Work required
From the listing below, copy only the lines from the line that contains "ips : gmap ip IpRecord;" to the line that contains "if now <? until then Some (IpBanned", counting those two lines as part of the copy.
**** Dataset content
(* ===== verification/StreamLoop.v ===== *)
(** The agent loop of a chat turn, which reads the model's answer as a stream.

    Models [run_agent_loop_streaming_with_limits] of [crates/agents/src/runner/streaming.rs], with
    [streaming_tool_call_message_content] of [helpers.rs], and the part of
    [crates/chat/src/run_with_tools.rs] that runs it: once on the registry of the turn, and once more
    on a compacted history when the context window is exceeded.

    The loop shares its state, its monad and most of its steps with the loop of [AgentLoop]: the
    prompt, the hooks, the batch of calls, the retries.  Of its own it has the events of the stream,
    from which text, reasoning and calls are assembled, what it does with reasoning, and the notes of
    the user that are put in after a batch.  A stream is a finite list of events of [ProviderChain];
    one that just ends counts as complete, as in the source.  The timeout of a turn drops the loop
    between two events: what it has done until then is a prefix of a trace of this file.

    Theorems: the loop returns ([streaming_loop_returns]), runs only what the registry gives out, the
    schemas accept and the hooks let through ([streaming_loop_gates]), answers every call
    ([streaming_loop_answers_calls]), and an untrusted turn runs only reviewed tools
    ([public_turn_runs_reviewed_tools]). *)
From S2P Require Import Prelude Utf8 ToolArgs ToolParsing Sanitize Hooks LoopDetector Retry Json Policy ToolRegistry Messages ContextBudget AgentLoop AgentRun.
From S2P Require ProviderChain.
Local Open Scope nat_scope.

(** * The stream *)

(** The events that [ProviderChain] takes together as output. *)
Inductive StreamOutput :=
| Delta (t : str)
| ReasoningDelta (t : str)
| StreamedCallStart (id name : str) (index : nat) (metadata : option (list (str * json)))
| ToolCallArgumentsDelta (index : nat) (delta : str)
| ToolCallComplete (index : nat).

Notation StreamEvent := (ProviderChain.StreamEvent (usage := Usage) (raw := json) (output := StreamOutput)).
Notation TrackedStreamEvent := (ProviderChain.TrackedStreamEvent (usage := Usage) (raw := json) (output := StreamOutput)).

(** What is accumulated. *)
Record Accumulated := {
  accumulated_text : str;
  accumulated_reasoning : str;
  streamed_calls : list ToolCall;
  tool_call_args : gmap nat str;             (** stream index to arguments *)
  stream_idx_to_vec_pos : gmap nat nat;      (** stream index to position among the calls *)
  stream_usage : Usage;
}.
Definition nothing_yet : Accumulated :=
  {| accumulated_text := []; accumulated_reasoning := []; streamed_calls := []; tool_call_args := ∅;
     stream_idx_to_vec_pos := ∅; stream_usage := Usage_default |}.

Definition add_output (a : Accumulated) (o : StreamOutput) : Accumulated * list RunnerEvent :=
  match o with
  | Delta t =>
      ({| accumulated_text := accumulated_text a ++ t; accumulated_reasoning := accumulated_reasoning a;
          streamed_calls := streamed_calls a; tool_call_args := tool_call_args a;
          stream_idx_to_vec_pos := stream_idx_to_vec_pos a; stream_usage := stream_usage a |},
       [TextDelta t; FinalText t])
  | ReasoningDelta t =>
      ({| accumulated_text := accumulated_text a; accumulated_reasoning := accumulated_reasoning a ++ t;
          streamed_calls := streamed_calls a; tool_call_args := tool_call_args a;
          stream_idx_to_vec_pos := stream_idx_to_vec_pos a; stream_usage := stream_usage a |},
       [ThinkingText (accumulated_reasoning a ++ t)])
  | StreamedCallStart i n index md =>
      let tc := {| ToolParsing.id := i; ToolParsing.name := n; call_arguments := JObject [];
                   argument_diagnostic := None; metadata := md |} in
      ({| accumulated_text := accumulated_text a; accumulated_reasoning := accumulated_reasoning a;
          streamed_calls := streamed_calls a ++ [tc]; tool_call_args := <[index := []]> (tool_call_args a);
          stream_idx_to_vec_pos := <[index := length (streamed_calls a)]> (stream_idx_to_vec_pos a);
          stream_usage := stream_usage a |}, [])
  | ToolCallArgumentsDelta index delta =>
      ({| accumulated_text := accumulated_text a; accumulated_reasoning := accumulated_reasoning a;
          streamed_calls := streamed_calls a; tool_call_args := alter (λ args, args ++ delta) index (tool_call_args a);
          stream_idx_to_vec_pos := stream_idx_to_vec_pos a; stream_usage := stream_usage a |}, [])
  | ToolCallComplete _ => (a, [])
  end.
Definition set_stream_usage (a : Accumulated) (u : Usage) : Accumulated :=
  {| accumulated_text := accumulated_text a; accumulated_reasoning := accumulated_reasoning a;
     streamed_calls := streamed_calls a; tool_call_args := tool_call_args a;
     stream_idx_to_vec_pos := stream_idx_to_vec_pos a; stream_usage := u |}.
********
**** Dataset content
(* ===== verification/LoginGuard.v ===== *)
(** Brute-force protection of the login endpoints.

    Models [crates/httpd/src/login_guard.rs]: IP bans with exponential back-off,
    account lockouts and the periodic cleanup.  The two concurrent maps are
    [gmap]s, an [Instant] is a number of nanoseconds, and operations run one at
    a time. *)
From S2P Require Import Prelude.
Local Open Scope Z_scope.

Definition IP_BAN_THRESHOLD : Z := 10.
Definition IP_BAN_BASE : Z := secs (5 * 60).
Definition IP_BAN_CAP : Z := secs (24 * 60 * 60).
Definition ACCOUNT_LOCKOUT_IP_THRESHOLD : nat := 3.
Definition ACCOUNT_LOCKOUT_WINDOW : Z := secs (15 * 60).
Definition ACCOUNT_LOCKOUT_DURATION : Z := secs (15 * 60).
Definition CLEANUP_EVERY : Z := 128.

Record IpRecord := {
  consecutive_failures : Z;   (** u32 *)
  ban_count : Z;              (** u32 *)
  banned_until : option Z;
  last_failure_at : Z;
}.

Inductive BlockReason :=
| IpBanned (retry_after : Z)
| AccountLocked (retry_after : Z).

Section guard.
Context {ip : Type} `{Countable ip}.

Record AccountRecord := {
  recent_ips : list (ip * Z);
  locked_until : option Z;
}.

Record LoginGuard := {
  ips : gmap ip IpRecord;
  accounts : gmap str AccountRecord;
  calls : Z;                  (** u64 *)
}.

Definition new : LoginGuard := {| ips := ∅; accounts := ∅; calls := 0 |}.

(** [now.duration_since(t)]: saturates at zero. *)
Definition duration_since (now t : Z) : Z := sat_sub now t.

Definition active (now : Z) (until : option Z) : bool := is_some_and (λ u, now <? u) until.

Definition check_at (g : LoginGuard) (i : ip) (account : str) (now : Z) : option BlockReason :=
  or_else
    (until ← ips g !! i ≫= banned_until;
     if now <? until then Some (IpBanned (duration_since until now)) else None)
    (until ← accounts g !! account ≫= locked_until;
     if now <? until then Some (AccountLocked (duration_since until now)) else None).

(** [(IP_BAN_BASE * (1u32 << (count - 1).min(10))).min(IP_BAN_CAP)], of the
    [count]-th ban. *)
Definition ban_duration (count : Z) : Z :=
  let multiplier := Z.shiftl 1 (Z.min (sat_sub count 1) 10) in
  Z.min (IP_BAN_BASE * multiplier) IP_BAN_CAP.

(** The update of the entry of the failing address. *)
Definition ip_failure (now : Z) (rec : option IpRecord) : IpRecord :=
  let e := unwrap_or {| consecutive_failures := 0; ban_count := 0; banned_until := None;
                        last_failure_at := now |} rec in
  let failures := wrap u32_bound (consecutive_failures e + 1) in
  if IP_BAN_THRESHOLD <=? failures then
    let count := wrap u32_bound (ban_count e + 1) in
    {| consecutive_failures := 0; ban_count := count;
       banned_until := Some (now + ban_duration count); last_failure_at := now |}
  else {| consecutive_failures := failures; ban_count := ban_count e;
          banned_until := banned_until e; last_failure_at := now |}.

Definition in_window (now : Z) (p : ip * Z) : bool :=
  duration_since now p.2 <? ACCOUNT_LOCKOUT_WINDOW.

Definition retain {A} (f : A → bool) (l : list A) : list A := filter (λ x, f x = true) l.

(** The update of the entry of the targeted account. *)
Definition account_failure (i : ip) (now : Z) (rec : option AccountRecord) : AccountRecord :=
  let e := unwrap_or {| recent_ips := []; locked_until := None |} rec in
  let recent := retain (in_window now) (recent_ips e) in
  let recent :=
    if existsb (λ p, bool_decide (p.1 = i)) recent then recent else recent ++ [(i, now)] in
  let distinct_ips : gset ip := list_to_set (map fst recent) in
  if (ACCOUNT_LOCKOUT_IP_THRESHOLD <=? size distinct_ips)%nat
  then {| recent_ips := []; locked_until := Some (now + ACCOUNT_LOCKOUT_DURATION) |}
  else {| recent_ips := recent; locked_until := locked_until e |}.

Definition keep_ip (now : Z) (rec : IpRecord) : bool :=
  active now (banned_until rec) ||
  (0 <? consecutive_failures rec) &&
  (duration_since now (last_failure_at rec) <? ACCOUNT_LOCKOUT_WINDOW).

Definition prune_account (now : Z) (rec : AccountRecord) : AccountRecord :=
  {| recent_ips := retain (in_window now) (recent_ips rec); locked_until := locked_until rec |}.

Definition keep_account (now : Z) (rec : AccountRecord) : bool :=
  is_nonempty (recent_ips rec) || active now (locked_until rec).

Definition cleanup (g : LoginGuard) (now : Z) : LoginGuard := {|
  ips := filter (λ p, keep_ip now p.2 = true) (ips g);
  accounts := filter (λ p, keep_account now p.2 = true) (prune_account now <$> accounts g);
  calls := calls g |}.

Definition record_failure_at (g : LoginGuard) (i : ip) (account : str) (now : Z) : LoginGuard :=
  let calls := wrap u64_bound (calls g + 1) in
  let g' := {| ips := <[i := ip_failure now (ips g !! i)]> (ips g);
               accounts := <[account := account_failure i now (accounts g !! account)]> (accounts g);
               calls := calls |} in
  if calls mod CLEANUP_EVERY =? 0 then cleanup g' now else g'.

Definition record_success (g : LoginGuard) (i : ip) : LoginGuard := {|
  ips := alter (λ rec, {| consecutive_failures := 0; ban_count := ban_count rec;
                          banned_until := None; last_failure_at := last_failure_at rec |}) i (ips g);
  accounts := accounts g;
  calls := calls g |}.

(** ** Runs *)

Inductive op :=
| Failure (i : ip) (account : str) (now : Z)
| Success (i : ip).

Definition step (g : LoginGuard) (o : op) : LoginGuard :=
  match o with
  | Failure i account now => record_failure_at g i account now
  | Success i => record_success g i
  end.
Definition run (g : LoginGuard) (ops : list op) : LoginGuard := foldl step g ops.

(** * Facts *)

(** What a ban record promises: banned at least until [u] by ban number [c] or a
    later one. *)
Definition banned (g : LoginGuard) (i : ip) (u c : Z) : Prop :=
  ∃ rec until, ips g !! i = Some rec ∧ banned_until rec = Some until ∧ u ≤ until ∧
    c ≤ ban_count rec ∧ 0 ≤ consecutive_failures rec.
********
Result
  ips : gmap ip IpRecord;
  accounts : gmap str AccountRecord;
  calls : Z;                  (** u64 *)
}.

Definition new : LoginGuard := {| ips := ∅; accounts := ∅; calls := 0 |}.

(** [now.duration_since(t)]: saturates at zero. *)
Definition duration_since (now t : Z) : Z := sat_sub now t.

Definition active (now : Z) (until : option Z) : bool := is_some_and (λ u, now <? u) until.

Definition check_at (g : LoginGuard) (i : ip) (account : str) (now : Z) : option BlockReason :=
  or_else
    (until ← ips g !! i ≫= banned_until;
     if now <? until then Some (IpBanned (duration_since until now)) else None)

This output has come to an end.